Sonntag Trinitatis, 4. Juni 2023, Konfirmationsjubiläum

In dem Jahr, als der König Usija starb, sah ich den Herrn sitzen auf einem hohen und erhabenen Thron und sein Saum füllte den Tempel. Serafim standen über ihm; ein jeder hatte sechs Flügel: Mit zweien deckten sie ihr Antlitz, mit zweien deckten sie ihre Füße und mit zweien flogen sie. Und einer rief zum andern und sprach: Heilig, heilig, heilig ist der Herr Zebaoth, alle Lande sind seiner Ehre voll! Und die Schwellen bebten von der Stimme ihres Rufens und das Haus ward voll Rauch. Da sprach ich: Weh mir, ich vergehe! Denn ich bin unreiner Lippen und wohne unter einem Volk von unreinen Lippen; denn ich habe den König, den Herrn Zebaoth, gesehen mit meinen Augen. Da flog einer der Serafim zu mir und hatte eine glühende Kohle in der Hand, die er mit der Zange vom Altar nahm, und rührte meinen Mund an und sprach: Siehe, hiermit sind deine Lippen berührt, dass deine Schuld von dir genommen werde und deine Sünde gesühnt sei. Und ich hörte die Stimme des Herrn, wie er sprach: Wen soll ich senden? Wer will unser Bote sein? Ich aber sprach: Hier bin ich, sende mich!

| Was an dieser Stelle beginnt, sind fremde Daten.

Lemma committed_batch_survives_epoch_change_witness :
  constructNewEpochConfig survive_config survive_changes map_to_list [0] = Ok (Some survive_nec)
  /\ exists d, nec_FinalPreprepares survive_nec !! 0%nat = Some d /\ str d = [9; 9].
Proof.
  split; [by vm_compute |].
  apply (committed_batch_survives_epoch_change survive_config survive_changes map_to_list [0]
           survive_nec {[3]} 1 0 (Some [9; 9]));
    [apply survive_committed | by vm_compute | cbn; lia | cbn; lia | cbn; lia | cbn; lia].
Defined.

(** C28: the configuration does not depend on Go's map iteration order: any
    two orders give the same result, provided no two eligible checkpoints (f+1
    supporters, a quorum at or below them) share a sequence number. *)
Theorem constructNewEpochConfig_deterministic
    (config : NetworkState_Config) (epochChanges : gmap Z parsedEpochChange)
    (order1 order2 : rangeOrder) (leaders : list Z) :
  validOrder order1 -> validOrder order2 ->
  NoDup ((eligibleKeys config epochChanges (map_to_list (collectCheckpoints config epochChanges).2)).*1) ->
  constructNewEpochConfig config epochChanges order1 leaders
  = constructNewEpochConfig config epochChanges order2 leaders.
Proof.
  intros Ho1 Ho2 Hnd. unfold constructNewEpochConfig.
  destruct (collectCheckpoints config epochChanges) as [num cps]. cbn [snd] in Hnd.
  assert (Hkeys : forall o, validOrder o ->
    eligibleKeys config epochChanges (o cps) ≡ₚ eligibleKeys config epochChanges (map_to_list cps)).
  { intros o Ho. unfold eligibleKeys. by rewrite (Ho cps). }
  assert (Hres : forall o, validOrder o -> exists r,
    forRange (considerCheckpoint config epochChanges) (o cps) None = Ok r
    /\ isGreatest (eligibleKeys config epochChanges (map_to_list cps)) r).
  { intros o Ho. destruct (consider_total config epochChanges (o cps) None) as [r Hr].
    { cbn. by rewrite Hkeys. }
    exists r. split; [done |]. apply consider_sound in Hr. cbn in Hr.
    eapply isGreatest_perm; [by apply Hkeys | done]. }
  destruct (Hres _ Ho1) as (r1 & -> & H1), (Hres _ Ho2) as (r2 & -> & H2).
  by rewrite (isGreatest_unique _ _ _ H1 H2).
Qed.

Lemma constructNewEpochConfig_deterministic_witness :
  constructNewEpochConfig survive_config survive_changes (fun m => reverse (map_to_list m)) [0]
  = constructNewEpochConfig survive_config survive_changes map_to_list [0].
Proof.
  apply constructNewEpochConfig_deterministic.
  - intros m. apply reverse_Permutation.
  - intros m. done.
  - vm_compute. apply NoDup_singleton.
Defined.

(** The starting checkpoint of a returned configuration is claimed by at
    least [F]+1 distinct nodes, a quorum of nodes has a low watermark at or
    below it, and no eligible checkpoint is higher; the window has one digest
    for each of its sequence numbers, or none at all when nothing was selected. *)
Theorem constructNewEpochConfig_startingCheckpoint
    (config : NetworkState_Config) (epochChanges : gmap Z parsedEpochChange) (order : rangeOrder)
    (leaders : list Z) (nec : NewEpochConfig) :
  validOrder order -> NoDup (nc_Nodes config) ->
  (forall i ec, epochChanges !! i = Some ec ->
     NoDup ((fun cp => (ckp_SeqNo cp, str (ckp_Value cp))) <$> ech_Checkpoints (pec_underlying ec))) ->
  0 <= nc_CheckpointInterval config < 2 ^ 30 ->
  constructNewEpochConfig config epochChanges order leaders = Ok (Some nec) ->
  let key := (ckp_SeqNo (nec_StartingCheckpoint nec), str (ckp_Value (nec_StartingCheckpoint nec))) in
  (exists S : gset Z, someCorrectQuorum config <= Z.of_nat (size S)
     /\ forall i, i ∈ S -> i ∈ nc_Nodes config
          /\ exists ec, epochChanges !! i = Some ec /\ claimsCheckpoint key ec)
  /\ intersectionQuorum config
     <= Z.of_nat (size (supporting (fun ec => pec_lowWatermark ec <=? key.1) epochChanges))
  /\ (forall k, k ∈ eligibleKeys config epochChanges (map_to_list (collectCheckpoints config epochChanges).2) ->
        k.1 < key.1 \/ k = key)
  /\ (nec_FinalPreprepares nec = []
      \/ length (nec_FinalPreprepares nec) = Z.to_nat (2 * nc_CheckpointInterval config)).
Proof.
  intros Ho Hnodes Hcps Hint Hnec.
  apply constructNewEpochConfig_inv in Hnec as (key & n & ds & any & Hmax & Hn & Hfp & ->).
  cbn [nec_StartingCheckpoint ckp_SeqNo ckp_Value nec_FinalPreprepares]. cbn zeta.
  replace (key.1, str (Some key.2)) with key by (by destruct key).
  apply consider_sound in Hmax. cbn [option_list app] in Hmax.
  eapply isGreatest_perm in Hmax; [| unfold eligibleKeys; rewrite (Ho _); reflexivity].
  destruct Hmax as [Hin Hgreat]. pose proof Hin as Hin'.
  apply list_elem_of_fmap in Hin' as ([key' sup] & Heq & [Hel Hsup]%list_elem_of_filter).
  cbn in Heq, Hel. subst key'. apply elem_of_map_to_list, collectCheckpoints_lookup in Hsup.
  apply andb_true_iff in Hel as [Hlen%negb_true_iff%Z.ltb_ge Hlow%negb_true_iff%Z.ltb_ge].
  split; [| split; [| split]].
  - exists (list_to_set sup). split.
    + rewrite size_list_to_set; [done |]. subst sup. by apply NoDup_supportersOf.
    + intros i Hi. rewrite elem_of_list_to_set in Hi. subst sup. by apply elem_of_supportersOf in Hi.
  - by rewrite <- countRange_supporting.
  - done.
  - rewrite windowLength_small in Hn by done. injection Hn as <-.
    apply finalPreprepares_length in Hfp. destruct any; [right | by left].
    rewrite Hfp. unfold windowSeqNos. by rewrite length_map, length_seq.
Qed.

Lemma constructNewEpochConfig_startingCheckpoint_witness :
  intersectionQuorum survive_config
    <= Z.of_nat (size (supporting (fun ec => pec_lowWatermark ec <=? 0) survive_changes)).
Proof.
  apply (constructNewEpochConfig_startingCheckpoint survive_config survive_changes map_to_list [0] survive_nec).
  - intros m. done.
  - apply (bool_decide_unpack _). by vm_compute.
  - intros i ec ->%survive_changes_lookup. apply NoDup_singleton.
  - cbn. lia.
  - by vm_compute.
Defined.

(** Node 3 alone lists a checkpoint for sequence 1000 twice. *)
Definition forged_pec : parsedEpochChange :=
  let e := mkEpochChange 1 [mkCheckpoint 1000 (Some [66]); mkCheckpoint 1000 (Some [66])] [] [] in
  mkParsed e ∅ ∅ 1000 ∅.
Definition forged_changes : gmap Z parsedEpochChange :=
  let honest := mkParsed (mkEpochChange 1 [mkCheckpoint 0 (Some [5])] [] []) ∅ ∅ 0 ∅ in
  <[0 := honest]> (<[1 := honest]> (<[3 := forged_pec]> ∅)).

(** One faulty node can forge the starting checkpoint.  Its epoch change
    lists an invented checkpoint [F]+1 times; [newParsedEpochChange] accepts it,
    and the repetitions count as distinct supporters, so the other nodes' true
    checkpoint is not chosen and the new epoch starts from the invented one. *)
Theorem forged_checkpoint_selected (order : rangeOrder) :
  validOrder order ->
  newParsedEpochChange (pec_underlying forged_pec) = inr forged_pec
  /\ exists nec, constructNewEpochConfig survive_config forged_changes order [0] = Ok (Some nec)
     /\ nec_StartingCheckpoint nec = mkCheckpoint 1000 (Some [66]).
Proof.
  intros Ho. split; [by vm_compute |].
  assert (Hkeys : eligibleKeys survive_config forged_changes
     (map_to_list (collectCheckpoints survive_config forged_changes).2) = [(1000, [66])])
    by (by vm_compute).
  assert (Hk : eligibleKeys survive_config forged_changes
     (order (collectCheckpoints survive_config forged_changes).2) ≡ₚ [(1000, [66])]).
  { rewrite <- Hkeys. unfold eligibleKeys. by rewrite (Ho _). }
  destruct (consider_total survive_config forged_changes
    (order (collectCheckpoints survive_config forged_changes).2) None) as [r Hr].
  { cbn [option_list app]. rewrite Hk. apply NoDup_singleton. }
  pose proof (consider_sound _ _ _ _ _ Hr) as Hg. cbn [option_list app] in Hg.
  eapply isGreatest_perm in Hg; [| exact Hk].
  assert (r = Some (1000, [66])) as ->.
  2: { unfold constructNewEpochConfig. rewrite (surjective_pairing (collectCheckpoints _ _)), Hr.
       eexists. split; [by vm_compute | done]. }
  eapply isGreatest_unique; [exact Hg |]. split; [by left |].
  intros k ->%list_elem_of_singleton. by right.
Qed.

Lemma forged_checkpoint_selected_witness :
  newParsedEpochChange (pec_underlying forged_pec) = inr forged_pec.
Proof. apply (forged_checkpoint_selected map_to_list). intros m. done. Defined.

Und er sprach: Geh hin und sprich zu diesem Volk: Höret und verstehet’s nicht; sehet und merket’s nicht! Verfette das Herz dieses Volks und ihre Ohren verschließe und ihre Augen verklebe, dass sie nicht sehen mit ihren Augen noch hören mit ihren Ohren noch verstehen mit ihrem Herzen und sich nicht bekehren und genesen.Ich aber sprach: Herr, wie lange? Er sprach: Bis die Städte wüst werden, ohne Einwohner, und die Häuser ohne Menschen und das Feld ganz wüst daliegt. Denn der Herr wird die Menschen weit wegführen, sodass das Land sehr verlassen sein wird. Auch wenn nur der zehnte Teil darin bleibt, so wird es abermals kahl gefressen werden, doch wie bei einer Terebinthe oder Eiche, von denen beim Fällen noch ein Stumpf bleibt. Ein heiliger Same wird solcher Stumpf sein. (Buch des Propheten Jesaja 6,1-13)

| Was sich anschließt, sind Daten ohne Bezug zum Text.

(** A duplicate prepare or commit, which is not counted. *)
Lemma voteInv_dupPrepare (ops : list seqOp) (s : sequence) (source : Z) (digest : slice) :
  voteInv owner me nc ops s -> nsc_state (choiceOf s source) <> nodeSeqUninitialized ->
  voteInv owner me nc (ops ++ [OpPrepare source digest]) s.
Proof.
  intros [] Hdup. assert (Hv : ownerVotes (ops ++ [OpPrepare source digest]) = ownerVotes ops) by (rewrite ownerVotes_snoc; cbn; lia).
  split; rewrite ?Hv; try done; intros d; rewrite ?preparers_snoc, ?committers_snoc, ?union_empty_r_L; eauto.
  - specialize (vi_prepares0 d). case_decide; rewrite ?union_empty_r_L; [| done].
    pose proof (size_add_le (preparers owner d ops) source). lia.
  - intros n. case_decide; rewrite ?union_empty_r_L; [| by eauto]. intros [Hn | ->%elem_of_singleton]%elem_of_union; eauto.
Qed.

Lemma voteInv_dupCommit (ops : list seqOp) (s : sequence) (source : Z) (digest : slice) :
  voteInv owner me nc ops s -> nsc_state (choiceOf s source) = nodeSeqPrepared ->
  voteInv owner me nc (ops ++ [OpCommit source digest]) s.
Proof.
  intros [] Hdup. assert (Hv : ownerVotes (ops ++ [OpCommit source digest]) = ownerVotes ops) by (rewrite ownerVotes_snoc; cbn; lia).
  split; rewrite ?Hv; try done; intros d; rewrite ?preparers_snoc, ?committers_snoc, ?union_empty_r_L; eauto.
  - specialize (vi_commits0 d). case_decide; rewrite ?union_empty_r_L; [| done].
    pose proof (size_add_le (committers owner d ops) source). lia.
  - intros n. case_decide; rewrite ?union_empty_r_L; [| by eauto]. intros [Hn | ->%elem_of_singleton]%elem_of_union; eauto.
Qed.

(** A counted prepare of a non-owner. *)
Lemma voteInv_prepare (ops : list seqOp) (s s1 : sequence) (source : Z) (digest : slice) :
  voteInv owner me nc ops s -> votedPrepare s s1 source digest -> source <> owner ->
  nsc_state (choiceOf s source) = nodeSeqUninitialized ->
  voteInv owner me nc (ops ++ [OpPrepare source digest]) s1.
Proof.
  intros [] [Hst (Ho & _ & _ & Hm & Hn & Hb & Hd & Hc) Hp Hch] Hne Hu.
  assert (Hv : ownerVotes (ops ++ [OpPrepare source digest]) = ownerVotes ops) by (rewrite ownerVotes_snoc; cbn; lia).
  assert (Hrk : rank s1 = rank s) by (unfold rank; by rewrite Hst).
  split; rewrite ?Hv, ?Hrk, ?Ho, ?Hm, ?Hn, ?Hc, ?Hst, ?Hb, ?Hd; try done; intros d;
    rewrite ?preparers_snoc, ?committers_snoc, ?union_empty_r_L.
  - specialize (vi_prepares0 d). rewrite Hp, votes_insert. repeat case_decide; rewrite ?union_empty_r_L; try tauto; try lia.
    rewrite size_add_new; [lia |]. intros Hin. by apply vi_preparers0 in Hin.
  - intros n Hin. rewrite Hch. destruct (decide (n = source)) as [Hns | Hns]; [done |]. apply (vi_preparers0 d).
    case_decide; [apply elem_of_union in Hin as [? | ->%elem_of_singleton]; done | by rewrite union_empty_r_L in Hin].
  - rewrite Hch, decide_False by congruence. apply vi_commits0.
  - intros n Hin. rewrite Hch. destruct (decide (n = source)) as [Hns | Hns]; [| by eapply vi_committers0].
    subst n. apply vi_committers0 in Hin. congruence.
Qed.

(** A counted commit. *)
Lemma voteInv_commit (ops : list seqOp) (s s1 : sequence) (source : Z) (digest : slice) :
  voteInv owner me nc ops s -> votedCommit s s1 source digest ->
  nsc_state (choiceOf s source) <> nodeSeqPrepared ->
  voteInv owner me nc (ops ++ [OpCommit source digest]) s1.
Proof.
  intros [] [Hst (Ho & _ & _ & Hm & Hn & Hb & Hd & Hp) Hc Hch] Hu.
  assert (Hv : ownerVotes (ops ++ [OpCommit source digest]) = ownerVotes ops) by (rewrite ownerVotes_snoc; cbn; lia).
  assert (Hrk : rank s1 = rank s) by (unfold rank; by rewrite Hst).
  split; rewrite ?Hv, ?Hrk, ?Ho, ?Hm, ?Hn, ?Hp, ?Hst, ?Hb, ?Hd; try done; intros d;
    rewrite ?preparers_snoc, ?committers_snoc, ?union_empty_r_L; eauto.
  - intros n Hin. rewrite Hch. case_decide; [done | by eapply vi_preparers0].
  - specialize (vi_commits0 d). rewrite Hc, votes_insert, Hch.
    destruct (decide (owner = source)) as [<- | Hne].
    + rewrite (decide_False (P := owner <> owner /\ _)) by tauto. rewrite union_empty_r_L.
      assert (hasPrepared (choiceOf s owner) = 0) by (unfold hasPrepared; by destruct (nsc_state _)).
      cbn. case_decide; lia.
    + destruct (decide (str digest = d)) as [Hd' | Hd'].
      * rewrite (decide_True (P := source <> owner /\ _)) by (split; congruence).
        rewrite size_add_new; [lia |]. intros Hin. by apply vi_committers0 in Hin.
      * rewrite (decide_False (P := source <> owner /\ _)) by tauto. rewrite union_empty_r_L. lia.
  - intros n Hin. rewrite Hch. destruct (decide (n = source)) as [Hns | Hns]; [done |]. apply (vi_committers0 d).
    case_decide; [apply elem_of_union in Hin as [? | ->%elem_of_singleton]; done | by rewrite union_empty_r_L in Hin].
Qed.

(** A vote of the owner. *)
Lemma voteInv_ownerVote (ops : list seqOp) (s s1 : sequence) (op : seqOp) (digest : slice) :
  voteInv owner me nc ops s -> votedPrepare s s1 owner digest -> isOwnerVote op = true ->
  (owner <> me -> rank s <> 0%nat /\ ownerVotes ops = 0 /\ (sq_batch s = [] \/ notNil (sq_digest s) = true)) ->
  voteInv owner me nc (ops ++ [op]) s1.
Proof.
  intros [] [Hst (Ho & _ & _ & Hm & Hn & Hb & Hd & Hc) Hp Hch] Hov Hside.
  assert (Hpr : forall d, preparers owner d (ops ++ [op]) = preparers owner d ops).
  { intros d. rewrite preparers_snoc. destruct op; cbn in Hov; rewrite ?union_empty_r_L; done. }
  assert (Hcm : forall d, committers owner d (ops ++ [op]) = committers owner d ops).
  { intros d. rewrite committers_snoc. destruct op; cbn in Hov; rewrite ?union_empty_r_L; done. }
  assert (Hv : ownerVotes (ops ++ [op]) = ownerVotes ops + 1) by (by rewrite ownerVotes_snoc, Hov).
  assert (Hrk : rank s1 = rank s) by (unfold rank; by rewrite Hst).
  split; rewrite ?Hv, ?Hrk, ?Ho, ?Hm, ?Hn, ?Hc, ?Hst, ?Hb, ?Hd; try done; intros d; rewrite ?Hpr, ?Hcm.
  - specialize (vi_prepares0 d). rewrite Hp, votes_insert. case_decide; lia.
  - intros n Hin. rewrite Hch. case_decide; [done | by eapply vi_preparers0].
  - rewrite Hch, decide_True by done. specialize (vi_commits0 d). pose proof (hasPrepared_range (choiceOf s owner)). cbn. lia.
  - intros n Hin. rewrite Hch, decide_False by (by eapply committers_nonowner). by eapply vi_committers0.
  - destruct (Hside d) as (Hr & Hz & Hbd). split; [lia |]. intros [? | [? ?]]; [done |]. destruct Hbd; congruence.
Qed.

End Votes.

Lemma sameVotes_sym (s s' : sequence) : sameVotes s s' -> sameVotes s' s.
Proof. intros []. split; congruence. Qed.

(** Re-allocating: the votes are kept and the batch, digest and state set. *)
Lemma voteInv_update (owner me : Z) (nc : NetworkState_Config) (ops : list seqOp) (s s1 : sequence) :
  voteInv owner me nc ops s ->
  sq_owner s1 = sq_owner s -> sq_myConfig s1 = sq_myConfig s -> sq_networkConfig s1 = sq_networkConfig s ->
  sq_prepares s1 = sq_prepares s -> sq_commits s1 = sq_commits s -> sq_nodeChoices s1 = sq_nodeChoices s ->
  rank s1 <> 0%nat ->
  (owner <> me -> sq_batch s1 <> [] -> notNil (sq_digest s1) = false -> ownerVotes ops = 0) ->
  voteInv owner me nc ops s1.
Proof.
  intros [] Ho Hm Hn Hp Hc Hch Hr Hov.
  assert (Hchoice : forall n, choiceOf s1 n = choiceOf s n) by (intros n; unfold choiceOf; by rewrite Hch).
  split; rewrite ?Ho, ?Hm, ?Hn, ?Hp, ?Hc; try done.
  - intros d n Hin. rewrite Hchoice. eauto.
  - intros d. by rewrite Hchoice.
  - intros d n Hin. rewrite Hchoice. eauto.
  - intros Hne. destruct (vi_ownerVotes0 Hne) as [H1 _]. split; [done |]. intros [? | [? ?]]; [done | auto].
Qed.

Lemma allocAcks_length (h : reqHeap) (crs : list loc) (acks0 acks : list RequestAck) :
  forRange (fun l acks => cr ← loadRequest h l; Ok (acks ++ [cr_ack cr])) crs acks0 = Ok acks ->
  length acks = (length acks0 + length crs)%nat.
Proof.
  revert acks0. induction crs as [|l crs IH]; intros acks0 H; cbn in H; runs; cbn; [lia |].
  apply IH in H0. rewrite H0, length_app. cbn. lia.
Qed.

Heilig ist Gott der Herr, was sage ich, dreimal heilig, niemand darf ihn ansehen, sogar die Seraphen, gefiederte Feuerschlangen, bedecken ihr Angesicht und Augen; doch wohl aus Gottesfurcht und Gottesscham; wie ja auch der Prophet nach seiner Vision sogleich entsühnt werden muss, glühende Kohle an seinen Mund, damit er ohne Schaden zu nehmen sagen kann, weitersagen kann, was er gesehen hat. Groß ist Gottes heilige Majestät, raumfüllend, tempelraumfüllend, aber verborgen in seinem nur ihm vorbehaltenen Raum; und dabei erstrahlt die ganze Welt gleichzeitig durch seine heilige Herrlichkeit; schlechthin verborgen und ganz und gar offensichtlich zugleich – „hidden in plain sight“: Heilig, heilig, heilig ist der Herr Zebaoth, alle Lande sind seiner Ehre voll!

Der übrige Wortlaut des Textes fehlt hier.